The quarterly returns or statements of current assets filed by the Company with banks or financial institutions are in agreement with the books of accounts without any material discrepancies.

51. Other Statutory information

i. The company does not have any Benami property, where any proceeding has been initiated or pending against the company for holding any Benami property.

ii. The company does not have any transactions with companies struck off.

iii. The company does not have any charges or satisfaction which is yet to be registered with ROC beyond the statutory period.

iv. The company have not traded or invested in Crypto currency or Virtual Currency during the period/year.

v. The company have not advanced or loaned or invested funds to any other person(s) or entity(ies), including foreign entities (Intermediaries) with the understanding that the Intermediary shall:

(a) directly or indirectly lend or invest in other persons or entities identified in any manner whatsoever by or on behalf of the company (Ultimate Beneficiaries) or

(b) provide any guarantee, security or the like to or on behalf of the Ultimate Beneficiaries.

vi. The company have not received any fund from any person(s) or entity(ies), including foreign entities (Funding Party) with the understanding (whether recorded in writing or otherwise) that the company shall:

(a) directly or indirectly lend or invest in other persons or entities identified in any manner whatsoever by or on behalf of the Funding Party (Ultimate Beneficiaries) or

(b) provide any guarantee, security or the like on behalf of the Ultimate Beneficiaries,

vii. The company has no such transaction which is not recorded in the books of accounts that has been surrendered or disclosed as income during the year in the tax assessments under the Income Tax Act, 1961 (such as, search or survey or any other relevant provisions of the Income Tax Act, 1961.

viii. The company holds all the title deeds of immovable property in its name.

ix. The company is not declared as wilful defaulter by any bank or financial Institution or other lender.

x. The company has not entered into any scheme of arrangement during the year.

xi. The company does not have subsidiary in India. All the subsidiaries are incorporated outside India and therefore section 2(87) of the Companies Act read with Companies (Restriction on number of Layers) Rules, 2017 is not applicable to the company.

Reason for variation of more than 25% in abovementioned ratios

a. Current Ratio

Current Ratio has been increased majorly due to decrease in short term loan facility along with the creditors during the year under consideration.

b. Debt-Equity Ratio

During the year, the company has raised fund through preferential issue which lead to significant reduction in D/E ratio and paid off the borrowing from parent company vis a vis took a long term debt from the bank respectively. Debt Equity ratio has been improved majorly due to preferential issue.

c. Return on Equity Ratio

Return on Equity Ratio has increased in the current year majorly due to increase in the profit of the current year.

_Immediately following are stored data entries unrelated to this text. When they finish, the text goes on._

(* ===== verification/Config.v ===== *)
(** * The configuration the mail core reads (internal/config)

    The records of [config.go] as far as mail routing, storage and delivery
    read them, and their methods.  YAML decoding, validation and the
    server-wide sections are not modelled here. *)

From S2P Require Import Prelude GoStrings Filter.

Definition StorageSystemUser : str := #"system_user".
Definition StorageVirtual : str := #"virtual".

Record Storage := mkStorage {
  sType : str;
  sUser : str;
  sHome : str;
  sMaildir : str;
  sPasswordHash : str }.

Record Domain := mkDomain {
  dName : str;
  dStorage : Storage;
  dDKIMSelector : str;
  dAliases : gmap str (list str);
  dCatchAll : list str;
  dQuotaBytes : Z }.

Record User := mkUser {
  uEmail : str;
  uType : str;
  uMaildir : str;
  uPasswordHash : str;
  uForwardTo : list str;
  uKeepLocal : option bool;
  uFilters : list Rule;
  uQuota : str }.

Record Config := mkConfig {
  cDomains : list Domain;
  cUsers : list User;
  cSRSSecret : str }.

(** ** Methods *)

Definition HomeDir (s : Storage) : str :=
  if negb (is_empty (sHome s)) then sHome s
  else if negb (is_empty (sUser s)) then #"/home/" ++ sUser s
  else [].

Definition ExpandHome (s : Storage) (path : str) : str :=
  replace_all #"{home}" (HomeDir s) path.

Definition MaildirPath (s : Storage) : str := ExpandHome s (sMaildir s).

Definition KeepsLocalCopy (u : User) : bool :=
  match uKeepLocal u with None => true | Some b => b end.

Definition HasDomain (c : Config) (name : str) : bool :=
  existsb (fun d => dName d =s name) (cDomains c).

Definition DKIMSelectorFor (c : Config) (domain : str) : str :=
  match List.find (fun d => dName d =s domain) (cDomains c) with
  | Some d => dDKIMSelector d
  | None => []
  end.

Definition DomainNames (c : Config) : list str := map dName (cDomains c).

Definition DomainQuota (c : Config) (domain : str) : Z :=
  match List.find (fun d => dName d =s domain) (cDomains c) with
  | Some d => dQuotaBytes d
  | None => 0
  end.

Definition PasswordHashFor (c : Config) (email : str) : option str :=
  match List.find (fun u => (uEmail u =s email) && negb (is_empty (uPasswordHash u))) (cUsers c) with
  | Some u => Some (uPasswordHash u)
  | None =>
      match List.find (fun d => (sType (dStorage d) =s StorageSystemUser)
                           && negb (is_empty (sPasswordHash (dStorage d)))
                           && (email =s sUser (dStorage d) ++ #"@" ++ dName d)) (cDomains c) with
      | Some d => Some (sPasswordHash (dStorage d))
      | None => None
      end
  end.

(** The maildir roots a domain's shared quota sums over.  The loop of the
    source keeps the last domain of that name. *)
Definition DomainMaildirs (c : Config) (domain : str) : list str :=
  match List.find (fun d => dName d =s domain) (rev (cDomains c)) with
  | None => []
  | Some d =>
      let system := sType (dStorage d) =s StorageSystemUser in
      let dirs := flat_map (fun u =>
        match last_index_byte "@" (uEmail u) with
        | Some at_ =>
            if equal_fold (drop (S at_) (uEmail u)) domain
            then [if system then ExpandHome (dStorage d) (uMaildir u) else uMaildir u]
            else []
        | None => []
        end) (cUsers c) in
      match dirs with
      | [] => if system then [MaildirPath (dStorage d)] else []
      | _ => dirs
      end
  end.

(** [normalizeAliases]: the keys are lowercased; the order in which Go visits
    the map decides between keys that differ only by case. *)
Definition normalizeAliases (visited : list (str * list str)) : gmap str (list str) :=
  fold_left (fun out kv => <[to_lower kv.1 := kv.2]> out) visited ∅.

Definition normalizeHost (h : str) : str := trim_suffix #"." (to_lower (trim_space h)).

Definition knownHash (h : str) : bool :=
  has_prefix #"$argon2id$" h || has_prefix #"$2a$" h || has_prefix #"$2b$" h
  || has_prefix #"$2y$" h.

(** ** Lemmas *)

Lemma HasDomain_In c name :
  HasDomain c name = true <-> name ∈ DomainNames c.
Proof.
  unfold HasDomain, DomainNames. rewrite existsb_exists, list_elem_of_In, in_map_iff.
  split; intros (d & H1 & H2); exists d; [|split; [done|by apply str_eqb_eq]].
  by apply str_eqb_eq in H2.
Qed.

d. Inventory turnover ratio

Company is in trading of Oils and Chemicals. Company does not hold significant inventory as at 31st March 2025. The ratio has reduced majorly due to decrease in Cost of Goods sold or sales.

e. Trade Receivables turnover ratio

Trade Receivables turnover ratio has been reduced majorly due to decrease in net sales.

f. Trade Payable turnover ratio

Trade payable turnover ratio has reduced majorly due to reduction in purchases.

g. Net capital turnover ratio

Net capital turnover ratio has reduced majorly due to reduction in sales during the year.

h. Net profit ratio

Net profit ratio has increased in the current year due to increase in profit after tax in the current year.

i. Return on Capital employed

Return on Capital employed has been reduced in the current year majorly due to increase in equity due to increase in capital employed amid preferential issue.

53. The standalone financial statements were authorized for issue in accordance with a resolution passed by the Board of Directors on 27th May, 2025. The financial statements as approved by the Board of Directors are subject to final approval by its Shareholders.

54. The figures of previous year have been rearranged, reclassified and regrouped wherever necessary to make them comparable with those of the current year.